* _RECORDS FOR THIS EXERCISE_
(* ===== verification/RewriteLex.v ===== *)
(** * Renaming and lexing

    What a token reads beyond its own text: the character after it, and the one
    after a colon.  So a text in which symbols are respelled lexes to the tokens
    it did ([lex_token_local]), and the text that a rename leaves lexes to the
    renamed tokens ([rename_reads]). *)

From stdpp Require Import base numbers option list strings sets.
From S2P Require Import Prelude LirRecord ValueTree Scalar Files Text Escape Lexer LexerProps LexerTiles.
From S2P Require Import SynReader SynGrammar SynPrint ReaderProps EpochRules Epoch EpochTemplate EpochProps Rewrite RewriteProps.

Local Open Scope N_scope.

(** ** Numbers look one character ahead *)

Section Numbers.
Variables r r' : Text.
Hypothesis same_head : r !! 0%nat = r' !! 0%nat.

(** Two cursors with the same text before [r] and before [r']. *)
Definition sees (u : Text) (lx lx2 : Lexer) : Prop := lx_rest lx = u ++ r /\ lx_rest lx2 = u ++ r'.

Lemma sees_current u lx lx2 : sees u lx lx2 -> current lx = current lx2.
Proof. unfold current. intros [-> ->]. by destruct u. Qed.

Lemma sees_peek u lx lx2 : sees u lx lx2 -> u <> [] -> peek1 lx = peek1 lx2.
Proof. unfold peek1. intros [-> ->] Hu. destruct u as [|c [|d u]]; [done|exact same_head|done]. Qed.

Lemma sees_advance c u lx lx2 : sees (c :: u) lx lx2 -> sees u (advance lx) (advance lx2).
Proof. intros [H1 H2]. split; eapply rest_advance; [exact H1|exact H2]. Qed.

(** A read that ends before [r] has not touched it. *)
Lemma untouched u v w : u ++ r = w ++ v ++ r -> u = w ++ v.
Proof. rewrite app_assoc. apply app_inv_tail. Qed.

Lemma sees_while p u v lx lx2 a lx1 : sees u lx lx2 -> advance_while p lx = (a, lx1) -> lx_rest lx1 = v ++ r ->
  exists lx3, advance_while p lx2 = (a, lx3) /\ sees v lx1 lx3.
Proof.
  intros [H1 H2] Ha Hv. destruct (advance_while_moves p lx) as (s & lx' & Heq & [Hm _] & Hf & Hst). rewrite Ha in Heq. injection Heq as <- <-.
  rewrite H1, Hv in Hm. apply untouched in Hm as ->. rewrite <- app_assoc in H2.
  destruct (advance_while_all p a (v ++ r') lx2 H2 Hf) as (lx3 & -> & _ & Hr3).
  { rewrite Hv in Hst. destruct v as [|c v]; cbn in *; [|done]. destruct r, r'; cbn in *; try done. by injection same_head as ->. }
  exists lx3. by split.
Qed.

Lemma sees_sign u v lx lx2 sg lx1 : sees u lx lx2 -> read_sign lx = (sg, lx1) -> lx_rest lx1 = v ++ r ->
  exists lx3, read_sign lx2 = (sg, lx3) /\ sees v lx1 lx3.
Proof.
  intros Hs Hr Hv. destruct (read_sign_moves lx) as (s & lx' & Heq & [Hm _] & _). rewrite Hr in Heq. injection Heq as <- <-.
  unfold read_sign in *. rewrite <- (sees_current _ _ _ Hs). pose proof (proj1 Hs) as H1. rewrite Hv, H1 in Hm. apply untouched in Hm as ->.
  destruct (current lx) as [c|]; [destruct (is_sign c)|]; injection Hr as <- <-.
  - exists (advance lx2). split; [done|]. by apply (sees_advance c).
  - by exists lx2.
  - by exists lx2.
Qed.

Lemma sees_prefix u v lx lx2 radix lx1 : sees u lx lx2 -> u <> [] -> read_prefix lx = (radix, lx1) -> lx_rest lx1 = v ++ r ->
  exists lx3, read_prefix lx2 = (radix, lx3) /\ sees v lx1 lx3.
Proof.
  intros Hs Hu Hr Hv. unfold read_prefix in *. rewrite <- (sees_current _ _ _ Hs), <- (sees_peek _ _ _ Hs Hu).
  assert (lx1 = lx -> sees v lx1 lx2) as Hstay.
  { intros ->. destruct Hs as [H1 H2]. split; [done|]. rewrite H1 in Hv. by apply app_inv_tail in Hv as ->. }
  destruct (decide _) as [Hz|]; [|injection Hr as <- <-; exists lx2; auto].
  destruct (peek1 lx ≫= from_prefix_char) as [rd|] eqn:Hp; injection Hr as <- <-; [|exists lx2; auto].
  exists (advance (advance lx2)). split; [done|]. destruct Hs as [H1 H2]. unfold peek1 in Hp.
  destruct u as [|c [|d u]]; [done| |].
  - cbn in H1. rewrite H1 in Hp. cbn in Hp. destruct r as [|d q] eqn:Hrr; [done|].
    rewrite (rest_advance _ d q) in Hv by (by eapply rest_advance). apply (f_equal length) in Hv. rewrite length_app in Hv. cbn in Hv. lia.
  - assert (sees u (advance (advance lx)) (advance (advance lx2))) as Hs by (by do 2 eapply sees_advance).
    destruct Hs as [H3 H4]. split; [done|]. rewrite H3 in Hv. by apply app_inv_tail in Hv as <-.
Qed.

* _TASK BRIEF_
Give back exactly the lines from the beginning of the records through the line containing "renamed tokens ([rename_reads]). *)", and only those.

* _YOUR RESPONSE_
(* ===== verification/RewriteLex.v ===== *)
(** * Renaming and lexing

    What a token reads beyond its own text: the character after it, and the one
    after a colon.  So a text in which symbols are respelled lexes to the tokens
    it did ([lex_token_local]), and the text that a rename leaves lexes to the
    renamed tokens ([rename_reads]). *)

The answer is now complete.